On 10 September 2019, Shumkov announced the extension of the term of office of the senator from the executive branch of the Kurgan region Yelena Perminova for a new term (in addition to her, before the elections, he named Sergey Lisovsky and the head of the financial department of the region Konstantin Yermakov as his possible candidates for members of the Federation Council).

===Governor of the Kurgan Oblast===

On 18 September 2019 at 14:00, the inauguration of the elected governor of the Kurgan region took place in the Great Hall of the Kurgan Regional Philharmonic.

His term of office will end in 2024.

On 25 October 2019, the police began an investigation at the request of the director of the Siberian-Ural Energy Company (SUENKO) Danil Anuchin, who accused blogger Ilya Vinstein of violating Article 282 of the Criminal Code of the Russia (Incitement to hatred or enmity, as well as humiliation of human dignity) and 20.3 of the Administrative Code (Propaganda or a public demonstration of Nazi paraphernalia or symbols) on the fact of the publication of a satirical video on the social network VKontakte, where the scene of the meeting with Adolf Hitler from the movie "Bunker" was provided with subtitles imitating the meeting with the governor Shumkov.

From 27 January to 21 December 2020 he was a member Member of the Presidium of the State Council of the Russia.

==Income==

The total amount of declared income for 2017 amounted to 10 million 509 thousand rubles, spouses - 1 million 335 thousand rubles.

==Family==

Shumkov is married to Olga Viktorovna Shumkova. The family has four children: two sons and two daughters. The eldest son Ivan retired to the reserve after military service, served in the presidential regiment, he has a twin sister Maria. She lives in Moscow and studies at the RANEPA with a degree in economics and foreign languages. Their younger children, Aleksandr and Daria are schoolchildren.

His grandmother during the Great Patriotic War was the chairman of the Shastovsky village council, according to other sources, the chairman of the collective farm in the village of Shastovo.

His great-grandfather, a corporal of the 2nd Infantry Regiment of the Austro-Hungarian army Andreas Yalovitski, was in Russian captivity in the autumn of 1914.

==Hobbies==

Shumkov likes everything that is connected with Russia, with nature, history, culture, ancient traditions.

I always stress that I am a Russian person. I love the bathhouse very much. I am very interested in history.
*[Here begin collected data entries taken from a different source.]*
(* ===== verification/EcConsumer.v ===== *)
(** * Encoder-cache transfer: the consumer

    The LLM side of [RblnECNixlConnectorWorker]: the metadata it receives, the pulls it
    has in flight, the acknowledgements it sends. *)
From S2P Require Import Prelude Effects EcWorld.

(** ** State

    [meta_in_hand] is the local variable of the receiver thread while it waits for room in
    the queue; an event of [cache_events] is its flag; [encoder_cache] is the dict of the
    model runner, which [start_load_caches] keeps a reference to ([encoder_cache_bound]). *)
Record Consumer := {
  incoming_metadata : list ECNixlMetadata;
  meta_in_hand : option ECNixlMetadata;
  deferred_loads : gset string;
  ack_push_sockets : gset (string * Z);
  ping_push_sockets : gset (string * Z);
  mm_hash_ack_addr : gmap string (string * Z);
  ack_sent : gset string;
  known_ack_addrs : odict string (string * Z);
  cache_events : gmap string bool;
  remote_agents : gmap string string;
  tensor_registry : gmap string (string * ECNixlTensorInfo);
  pending_loads : odict string (Z * Tensor * Z);
  encoder_cache : gmap string Tensor;
  encoder_cache_bound : bool
}.

Definition set_incoming_metadata (x : list ECNixlMetadata) (s : Consumer) : Consumer :=
  {| incoming_metadata := x; meta_in_hand := meta_in_hand s; deferred_loads :=
     deferred_loads s; ack_push_sockets := ack_push_sockets s; ping_push_sockets :=
     ping_push_sockets s; mm_hash_ack_addr := mm_hash_ack_addr s; ack_sent := ack_sent s;
     known_ack_addrs := known_ack_addrs s; cache_events := cache_events s; remote_agents :=
     remote_agents s; tensor_registry := tensor_registry s; pending_loads := pending_loads
     s; encoder_cache := encoder_cache s; encoder_cache_bound := encoder_cache_bound s |}.
(* ===== verification/EcPulls.v ===== *)
(** * Encoder-cache transfer: the pulls of the consumer

    The ledger of the pulls: what is registered and made is given back and released exactly
    when a pull leaves [pending_loads]; and what becomes of every hash that was asked for. *)
From S2P Require Import Prelude Effects EcWorld EcConsumer EcConsumerInv.

Definition pull_handle (e : string * (Z * Tensor * Z)) : Z := e.2.1.1.
Definition pull_descs (e : string * (Z * Tensor * Z)) : Z := e.2.2.

Section pulls.
Context `{Env} `{!EnvLaws} (cfg : Config).
Implicit Types s : Consumer * history.

(** What no call takes back, until an item is finished or the runner drops an output. *)
Record moved s s' : Prop := {
  mv_cache h : is_Some (encoder_cache s.1 !! h) -> is_Some (encoder_cache s'.1 !! h);
  mv_failed : (length (failed s.2) <= length (failed s'.2))%nat;
  mv_clock : clock s.2 <= clock s'.2;
  mv_acks h : (ack_budget h s' <= ack_budget h s)%nat
}.

Lemma moved_refl s : moved s s.
Proof. by split. Qed.

Lemma moved_trans s1 s2 s3 : moved s1 s2 -> moved s2 s3 -> moved s1 s3.
Proof.
  intros [] []. split; [auto|lia|lia|]. intros h.
  specialize (mv_acks0 h). specialize (mv_acks1 h). lia.
Qed.

Lemma steady_moved s s' : steady s s' -> moved s s'.
Proof. intros []. split; try done; [by rewrite st_cache|by rewrite st_failed]. Qed.

(** Every descriptor registered and every handle made is given back, or held by the one
    pull that is pending for its hash. *)
Record ledger s : Prop := {
  lg_nodup : NoDup (od_keys (pending_loads s.1));
  lg_descs : registered s.2 ≡ₚ disowned s.2 ++ (pull_descs <$> pending_loads s.1);
  lg_handles : made s.2 ≡ₚ let_go s.2 ++ (pull_handle <$> pending_loads s.1)
}.

Lemma steady_ledger s s' : steady s s' -> ledger s -> ledger s'.
Proof.
  intros [] []. split; rewrite ?st_pending, ?st_registered, ?st_deregistered, ?st_made, ?st_released;
    done.
Qed.

(** ** One pull leaves *)
Record left_pending h s s' : Prop := {
  lp_moved : moved s s';
  lp_ledger : ledger s';
  lp_pending : pending_loads s'.1 = od_pop h (pending_loads s.1);
  lp_deferred : deferred_loads s'.1 = deferred_loads s.1;
  lp_registry k : is_Some (tensor_registry s.1 !! k) -> is_Some (tensor_registry s'.1 !! k)
}.

Lemma left_steady h s s' s'' : left_pending h s s' -> steady s' s'' -> left_pending h s s''.
Proof.
  intros [] Hst. split.
  - eapply moved_trans; [done|by apply steady_moved].
  - by eapply steady_ledger.
  - by rewrite (st_pending _ _ Hst).
  - by rewrite (st_deferred _ _ Hst).
  - intros k Hk. apply (st_registry _ _ Hst). auto.
Qed.

Lemma ledger_drop h x b d c c' hist r1 r2 : ledger (c, hist) ->
  od_get h (pending_loads c) = Some (x, b, d) ->
  pending_loads c' = od_pop h (pending_loads c) ->
  ledger (c', Event (DeregisterMemory d) r1 :: Event (ReleaseXferHandle x) r2 :: hist).
Proof.
  intros [Hn Hd Hh] Hg Hc'. cbn [fst snd] in *.
  destruct (od_pop_split h (x, b, d) (pending_loads c) Hn Hg) as (d1 & d2 & Hpend & Hpop).
  split; cbn [fst snd]; rewrite Hc'; [by apply NoDup_od_pop|..]; rewrite Hpop.
  - change (registered hist ≡ₚ d :: disowned hist ++ (pull_descs <$> d1 ++ d2)).
    rewrite Hd, Hpend, !fmap_app, fmap_cons. cbn. solve_Permutation.
  - change (made hist ≡ₚ x :: let_go hist ++ (pull_handle <$> d1 ++ d2)).
    rewrite Hh, Hpend, !fmap_app, fmap_cons. cbn. solve_Permutation.
Qed.

Lemma drop_ok h x b d cache s Q E : ledger s ->
  od_get h (pending_loads s.1) = Some (x, b, d) ->
  (forall k, is_Some (encoder_cache s.1 !! k) -> is_Some (cache !! k)) ->
  (forall s', left_pending h s s' -> encoder_cache s'.1 = cache -> failed s'.2 = failed s.2 ->
     Q tt s') ->
  wp (drop_pull h x d) (set_encoder_cache cache s.1, s.2) Q E.
Proof.
  intros Hl Hg Hcache HQ. destruct s as [c hist]. cbn [fst snd] in *.
  assert (Hfin : forall r1 r2, Q tt
    (set_pending_loads (od_pop h (pending_loads c)) (set_encoder_cache cache c),
     Event (DeregisterMemory d) r1 :: Event (ReleaseXferHandle x) r2 :: hist)).
  { intros r1 r2. apply HQ; [|done|done]. split; cbn; try done; [|by eapply ledger_drop].
    split; cbn; try done. etrans; [apply clock_mono|apply clock_mono]. }
  unfold drop_pull, release_pull, del_pending, cmodify. do 3 wp_step.
  wp_call; intros r _; wp_step; wp_call; intros r' _; wp_step; apply Hfin.
Qed.
(** Finding a pull done or failed, or giving it up. *)
Lemma wp_left {A} h s s1 (m : CM A) (Q : A -> Consumer * history -> Prop) E :
  left_pending h s s1 -> steadily m ->
  (forall a s', left_pending h s s' -> encoder_cache s'.1 = encoder_cache s1.1 ->
     failed s'.2 = failed s1.2 -> Q a s') ->
  (forall e s', moved s s' -> E e s') -> wp m s1 Q E.
Proof.
  intros Hl Hm HQ HE. eapply wp_mono; [apply Hm|..]; cbn.
  - intros a s' Hst. apply HQ; [by eapply left_steady|apply Hst|apply Hst].
  - intros e s' Hst. apply HE. eapply moved_trans; [apply Hl|by apply steady_moved].
Qed.

Lemma abandon_ok h x b d s : ledger s -> od_get h (pending_loads s.1) = Some (x, b, d) ->
  wp (abandon_pull cfg (h, (x, b, d))) s (fun _ s' => left_pending h s s')
    (fun _ s' => moved s s').
Proof.
  intros Hl Hg. unfold abandon_pull. wp_step.
  replace s with (set_encoder_cache (encoder_cache s.1) s.1, s.2) at 1 by (by destruct s as [[] ?]).
  apply (drop_ok h x b d); [done|done|done|]. intros s1 Hs1 _ _.
  apply (wp_left h s s1); [done|apply steadily_send|done|done].
Qed.

(** What a poll does to the pull of [h], and what its answer means. *)
Definition polled h b s s' : Prop :=
  (steady s s' /\ b = false) \/
  (left_pending h s s' /\
    if b : bool then is_Some (encoder_cache s'.1 !! h)
    else (length (failed s.2) < length (failed s'.2))%nat).

Lemma ledger_silent c e hist : silent e -> ledger (c, hist) -> ledger (c, e :: hist).
Proof. intros. by eapply steady_ledger; [apply steady_silent|]. Qed.

(** A failed check is recorded and changes nothing else. *)
Lemma check_moved c e hist : acked1 e = [] -> moved (c, hist) (c, e :: hist).
Proof.
  intros Ha. split; cbn; try done.
  - unfold failed. cbn. rewrite length_app. lia.
  - apply clock_mono.
  - intros h. unfold ack_budget. cbn [fst snd]. rewrite acks_of_cons, Ha. done.
Qed.

Lemma check_ledger c x r hist : ledger (c, hist) ->
  ledger (c, Event (CheckXferState x) r :: hist).
Proof. intros [Hn Hd Hh]. by split. Qed.

Lemma left_after_check h c e hist s' : moved (c, hist) (c, e :: hist) ->
  left_pending h (c, e :: hist) s' -> left_pending h (c, hist) s'.
Proof. intros Hm []. split; try done. by eapply moved_trans. Qed.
And to the history of the native Kurgan region, and to the history of Russia, and to international relations.
— -.

He likes to read history books, watch documentary films about the history of Russia.
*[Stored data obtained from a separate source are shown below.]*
(** The remote list for a peer of another TP degree, in local region order. *)
Definition _build_head_matched_remote w m (remote_tp_rank remote_tp_size : Z)
    (registered_layer_names : option (list string)) (peer_areas : option (list Z))
    : res (list desc) :=
  let areas_l := kv_areas w in
  let slices_l := kv_slices w in
  let areas_r := m_kv_areas m in
  let slices_r := m_kv_slices m in
  let cuts_l := tp_size w * slices_l in
  let cuts_r := remote_tp_size * slices_r in
  split ← _head_split cuts_l cuts_r;
  let kv_runs := _kv_runs (kv_per_block w) cuts_l cuts_r in
  replicas_l ← py_floordiv areas_l slices_l;
  replicas_r ← py_floordiv areas_r slices_r;
  logical_pairs ← _logical_region_pairs w registered_layer_names;
  let areas_iter := default (py_range areas_l) peer_areas in
  out ← extend_all (head_matched_region w m remote_tp_rank remote_tp_size areas_iter
                      replicas_l replicas_r split kv_runs) logical_pairs;
  let fanout := if writes_into_peer w then replicas_r else 1 in
  assert! len out =? len logical_pairs * len areas_iter * m_num_blocks m * split * fanout * kv_runs;
  Ok out.

(** The local list of a shard: what [_register_shard_local_xfer_handler] hands to NIXL.
    The source repeats for every copy the peer holds. *)
Definition local_rows (base_addr stride kv_stride sub_len : Z)
    (num_blocks split replica_fanout kv_runs device_id : Z) : list desc :=
  block_id ← py_range num_blocks;
  j ← py_range split;
  _ ← py_range replica_fanout;
  kv ← py_range kv_runs;
  [(base_addr + block_id * stride + kv * kv_stride + j * sub_len, sub_len, device_id)].

Definition shard_local_descs w (peer_block_size : Z) (split : Z) (region_ids : list Z)
    (replica_fanout kv_runs : Z) : res (list desc) :=
  assert! negb (has_mamba w);
  ratio ← py_floordiv (block_size w) peer_block_size;
  let num_blocks := num_blocks w * ratio in
  extend_all (fun region_id =>
    base_addr ← of_option (py_nth (base_addrs w) region_id) IndexError;
    full ← get_backend_aware_kv_block_len w region_id;
    kv_block_len ← py_floordiv full ratio;
    registered ← of_option (py_nth (block_len_per_layer w) region_id) IndexError;
    stride ← py_floordiv registered ratio;
    kv_stride ← py_floordiv kv_block_len kv_runs;
    sub_len ← py_floordiv kv_stride split;
    Ok (local_rows base_addr stride kv_stride sub_len num_blocks split replica_fanout kv_runs
          (device_id w)))
    region_ids.

(** Descriptor ids of a request's blocks in a list laid out region-major, then block, then
    piece.  [region_group_ids] and [per_block] are the entries the handshake recorded. *)
Definition _get_block_descs_ids_for_shard (region_group_ids : list Z) (per_block : Z)
    (num_blocks : Z) (block_ids : list (list Z)) : res (list Z) :=
  extend_all (fun '(region_id, group_id) =>
    group ← of_option (py_nth block_ids group_id) IndexError;
    Ok (b ← group;
        let block_ix := region_id * num_blocks + b in
        if per_block =? 1 then [block_ix]
        else (fun i => block_ix * per_block + i) <$> py_range per_block))
    (zip (py_range (len region_group_ids)) region_group_ids).

(** ** What a peer has to meet ([_check_pp_constraints] is about our own side) *)
Definition _check_pp_constraints w : res unit :=
  if local_pp w <=? 1 then Ok tt
  else if cross_layers_blocks w then Raise RuntimeError
  else if has_mamba w then Raise RuntimeError
  else if has_swa w then Raise RuntimeError
  else Ok tt.

Definition _check_split_axis_constraints w m (remote_tp_size : Z) : res unit :=
  if use_host_buffer w then Ok tt
  else if negb (bool_decide (m_kv_split_axis m = kv_split_axis w)) then Raise RuntimeError
  else if bool_decide (kv_split_axis w = NON_HEAD) then
    hm ← _is_head_matched_peer w remote_tp_size;
    if (hm : bool) then Raise RuntimeError else Ok tt
  else Ok tt.

Definition _check_mla_constraints w m (remote_tp_size : Z) : res unit :=
  if negb (use_mla w) then Ok tt
  else
    hm ← _is_head_matched_peer w remote_tp_size;
    if (hm : bool) then Raise RuntimeError
    else if bool_decide ((m_kv_areas m, m_kv_slices m) = (kv_areas w, kv_slices w))
    then Ok tt else Raise RuntimeError.

Definition _check_d2d_region_pairing w m (remote_tp_size : Z) : res unit :=
  if use_host_buffer w then Ok tt
  else
    ratio ← tp_ratio (tp_size w) remote_tp_size;
    if negb (ratio =? 1) && has_swa w then Raise RuntimeError
    else if negb (m_kv_per_block m =? kv_per_block w) then Raise RuntimeError
    else
      let n_remote := len (m_kv_caches_base_addr m) in
      let peer_layers := len (m_registered_layer_names m) in
      local_rpl ← _regions_per_layer w;
      let '(peer_layers, local_rpl) :=
        if peer_layers =? 0 then (1, len (block_len_per_layer w)) else (peer_layers, local_rpl) in
      if negb (n_remote mod peer_layers =? 0) || negb (n_remote / peer_layers =? local_rpl)
      then Raise RuntimeError else Ok tt.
He prefers to spend his vacation in his native village in the Kurgan Oblast.

==Sanctions==
In February 2023, following the Russian invasion of Ukraine, the Office of Foreign Assets Control of the United States Department of the Treasury added Shumkov to the Specially Designated Nationals and Blocked Persons List due to his involvement in the enforcement of the conscription of Russian citizens in response to the 2022 mobilization order during the invasion.

In April 2023, he was sanctioned by Ukraine due to him being "the head of a state body that supported / encouraged / publicly approved the policy of the Russian Federation aimed at conducting military operations and genocide of the civilian population in Ukraine."